What this task involves » Take the listing below and print exactly the lines starting at the line containing "false; [now constructor|]." and ending at the line containing "rewrite (buckets_perm (fun", both ends included, and no others.

• • • •

Lemma total_estimates_ms (steps : list CucumberStep) :
  Forall (fun step => Spec.absentOrZero step = true) steps ->
  Z.of_nat (length steps) <= 4000000 ->
  total (effectiveMs <$> steps) = JSNumber.of_Z (estimatedMs steps).
Proof.
  intros Hall Hlen. unfold total.
  assert (H : fold_left JSNumber.add (effectiveMs <$> steps) (JSNumber.of_Z (0 * 1))
              = JSNumber.of_Z ((0 + estimatedMs steps) * 1)).
  { apply total_estimates; try lia.
    intros step Hstep. rewrite Forall_forall in Hall.
    unfold effectiveMs. rewrite absentOrZero_recorded by by apply Hall.
    by rewrite Z.mul_1_r. }
  replace ((0 + estimatedMs steps) * 1) with (estimatedMs steps) in H by lia.
  exact H.
Qed.

Lemma total_estimates_ns (steps : list CucumberStep) :
  Forall (fun step => Spec.absentOrZero step = true) steps ->
  Z.of_nat (length steps) <= 4000000 ->
  total (effectiveNs <$> steps) = JSNumber.of_Z (estimatedMs steps * 1000000).
Proof.
  intros Hall Hlen. unfold total.
  assert (H : fold_left JSNumber.add (effectiveNs <$> steps) (JSNumber.of_Z (0 * 1000000))
              = JSNumber.of_Z ((0 + estimatedMs steps) * 1000000)).
  { apply total_estimates; try lia.
    intros step Hstep. rewrite Forall_forall in Hall.
    unfold effectiveNs. by rewrite absentOrZero_recorded by by apply Hall. }
  exact H.
Qed.

Lemma skipped_estimates (steps : list CucumberStep) :
  Forall skippedWithZero steps ->
  Forall (fun step => Spec.absentOrZero step = true) steps
  ∧ estimatedMs steps = 500 * Z.of_nat (length steps).
Proof.
  induction 1 as [|step steps [Hst Hd] _ [IH1 IH2]]; [done|]. split.
  - constructor; [|done]. unfold Spec.absentOrZero. by rewrite Hd.
  - rewrite estimatedMs_cons, IH2. unfold Spec.estimateMs. rewrite Hst. cbn [length]. lia.
Qed.
(** Splitting a list by a key with finitely many values, bucket after bucket,
    rearranges the list. *)
Lemma buckets_perm {A} (key : A -> Z) (l : list A) (hs : list Z) :
  NoDup hs ->
  Permutation (List.concat (map (fun h => filter (fun r => key r =? h) l) hs))
              (filter (fun r => existsb (Z.eqb (key r)) hs) l).
Proof.
  induction 1 as [|h hs Hh Hnd IH]; simpl.
  - now rewrite filter_none.
  - rewrite IH. clear IH Hnd.
    induction l as [|a l IHl]; simpl; [easy|].
    destruct (Z.eqb_spec (key a) h) as [E|E]; simpl.
    + replace (existsb (Z.eqb (key a)) hs) with false; [now constructor|].
      symmetry. apply not_true_is_false. intros Hex.
      apply existsb_exists in Hex as (x & Hx & Hxe). apply Z.eqb_eq in Hxe. congruence.
    + destruct (existsb (Z.eqb (key a)) hs); [|exact IHl].
      rewrite <- IHl. symmetry. apply Permutation_middle.
Qed.

Lemma hours_of_day_perm (df : frame) :
  Permutation (List.concat (map (hourly_data df) (hours_from 0 24))) df.
Proof.
  unfold hourly_data.
  rewrite (buckets_perm (fun r => dt_hour (fst r)) df (hours_from 0 24)).
  - rewrite filter_all; [easy|]. intros r _. apply existsb_exists.
    exists (dt_hour (fst r)). split; [|apply Z.eqb_refl].
    apply hours_from_In. pose proof (dt_hour_range (fst r)). lia.
  - pose proof (hours_from_sorted 0 24) as H.
    apply StronglySorted_Sorted, Sorted_LocallySorted_iff in H.
    clear -H. vm_compute. repeat (constructor; [simpl; intuition lia|]). constructor.
Qed.
Lemma buy_then_sell_back_witness :
  fst (process_sell_quantity 7 "MOON" (Some (100 / (0.5 * (1 + 0))))
         (snd (process_buy_amount 7 "MOON" (Some 100) world_newcomer)))
  = Ok (Sold (100 / (0.5 * (1 + 0))) (100 / (0.5 * (1 + 0)) * (0.5 * (1 + 0)))
          (0.5 * (1 + 0)), SELECTING_ACTION).
Proof.
  assert (Hp : 0 < 0.5 * (1 + 0)) by lra.
  assert (Ha : 0 < 100) by lra.
  assert (Hle : 100 <= sui_balance seeded_user_data) by (simpl; lra).
  exact (proj1 (buy_then_sell_back 7 "MOON" 100 (0.5 * (1 + 0)) (0.5 * (1 + 0))
                  seeded_user_data world_newcomer
                  eq_refl eq_refl eq_refl eq_refl Hp Ha Hle)).
Defined.

(** ** The cost basis *)

(** X11: a buy adds exactly the amount spent to the cost basis of the token
    (quantity times average cost, 0 before the first purchase) and leaves
    the cost basis of every other token alone; for a token already held
    with a positive quantity the new average cost lies between the old
    average cost and the purchase price. *)
Theorem buy_adds_to_cost_basis (user_id : Z) (token : string) (amount p : Q)
    (u : user_data) (w w1 : world) :
  USERS w !! user_id = Some u ->
  get_token_price token w = (Ok p, w1) ->
  0 < p ->
  0 < amount ->
  amount <= sui_balance u ->
  0 <= held_quantity token u ->
  exists u',
    USERS (snd (process_buy_amount user_id token (Some amount) w)) !! user_id = Some u'
    /\ cost_basis token u' == cost_basis token u + amount
    /\ (forall other, other <> token -> cost_basis other u' = cost_basis other u)
    /\ (forall h h', PyDict.get token (holdings u) = Some h ->
          PyDict.get token (holdings u') = Some h' ->
          0 < quantity h ->
          (avg_price h <= p -> avg_price h <= avg_price h' <= p)
          /\ (p <= avg_price h -> p <= avg_price h' <= avg_price h)).
Proof.
  intros Hu Hp Hppos Ha Hle Hheld.
  assert (Hb : 0 < amount / p) by (apply Qlt_shift_div_l; lra).
  rewrite (process_buy_amount_run _ _ _ _ _ _ _ Hu Hp Hppos Ha Hle Hheld).
  exists (after_buy token amount p u). simpl.
  split; [apply lookup_insert_eq |].
  unfold cost_basis, held_quantity in *. simpl.
  rewrite PyDictFacts.get_set_eq. split; [| split].
  - destruct (PyDict.get token (holdings u)) as [h|]; simpl.
    + field. split; [lra | nra].
    + field. split; lra.
  - intros other Hne. by rewrite PyDictFacts.get_set_ne.
  - intros h h' Hh [= <-] Hq. rewrite Hh. simpl.
    set (b := amount / p) in *. set (q := quantity h) in *. set (a := avg_price h) in *.
    assert (Hx : (q * a + b * p) / (q + b) * (q + b) == q * a + b * p) by (field; lra).
    set (x := (q * a + b * p) / (q + b)) in *.
    split; intros Hap; split; nra.
Qed.
(** The calendar setpoint step of [update_process]. *)
Definition sp_block (p : Panel) (tnow : Q) : Panel :=
  if negb (manual_mode p) then
    match sp_from_date_calendar (cal_sp p) tnow None with
    | Some sp_cal => set_sp p sp_cal
    | None => p
    end
  else p.

(** [sum(float(d) for d in doses if float(d) > 0)]. *)
Definition dur_total (doses : list Q) : Q :=
  fold_left Qplus (filter (fun d => Qlt_bool 0 d) doses) 0.

(** The test [self._last_min != current_min]. *)
Definition new_minute (p : Panel) (tnow : Q) : bool :=
  match last_min p with
  | Some m => negb (Z.eqb m (minute_number tnow))
  | None => true
  end.

(** The dosing-start step of [update_process]: once per minute, the events
    of the minute open a dosing window. *)
Definition fire_block (p : Panel) (tnow : Q) : Panel :=
  if new_minute p tnow then
    let doses := nut_fire_for_minute (cal_nut p) tnow in
    let p :=
      match doses with
      | [] => p
      | _ =>
          if Qlt_bool 0 (dur_total doses) then
            let p := set_nut_running_until p (Some (tnow + dur_total doses)) in
            hw_do p (Start_stepper (freq_nut p))
          else p
      end in
    set_last_min p (Some (minute_number tnow))
  else p.

(** The dosing-window step of [update_process]. *)
Definition dosing_block (p : Panel) (tnow : Q) : Panel :=
  if schedule_active p tnow then
    apply_nutricion_state p (true || manual_nut_on p)
  else
    let p := set_nut_running_until p None in
    apply_nutricion_state p (false || manual_nut_on p).

(** The hysteresis step of [update_process]. *)
Definition thermal_block (p : Panel) : Panel :=
  if negb (manual_mode p) then
    let sp := sp p in
    let band := Qmax (5 # 100) (band p) in
    (* control frio *)
    let p :=
      if cold_in p then
        if Qle_bool (t p) (sp - band) then set_cold_in p false else p
      else
        if Qle_bool (sp + band) (t p) then set_cold_in p true else p in
    (* control caliente *)
    let p :=
      if hot_in p then
        if Qle_bool (sp + band) (t p) then set_hot_in p false else p
      else
        if Qle_bool (t p) (sp - band) then set_hot_in p true else p in
    let p := if negb (cold_in p) && negb (hot_in p) then cerrar_todo p else p in
    apply_relays p
  else p.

• • • •

Expected answer »
    + replace (existsb (Z.eqb (key a)) hs) with false; [now constructor|].
      symmetry. apply not_true_is_false. intros Hex.
      apply existsb_exists in Hex as (x & Hx & Hxe). apply Z.eqb_eq in Hxe. congruence.
    + destruct (existsb (Z.eqb (key a)) hs); [|exact IHl].
      rewrite <- IHl. symmetry. apply Permutation_middle.
Qed.

Lemma hours_of_day_perm (df : frame) :
  Permutation (List.concat (map (hourly_data df) (hours_from 0 24))) df.
Proof.
  unfold hourly_data.
  rewrite (buckets_perm (fun r => dt_hour (fst r)) df (hours_from 0 24)).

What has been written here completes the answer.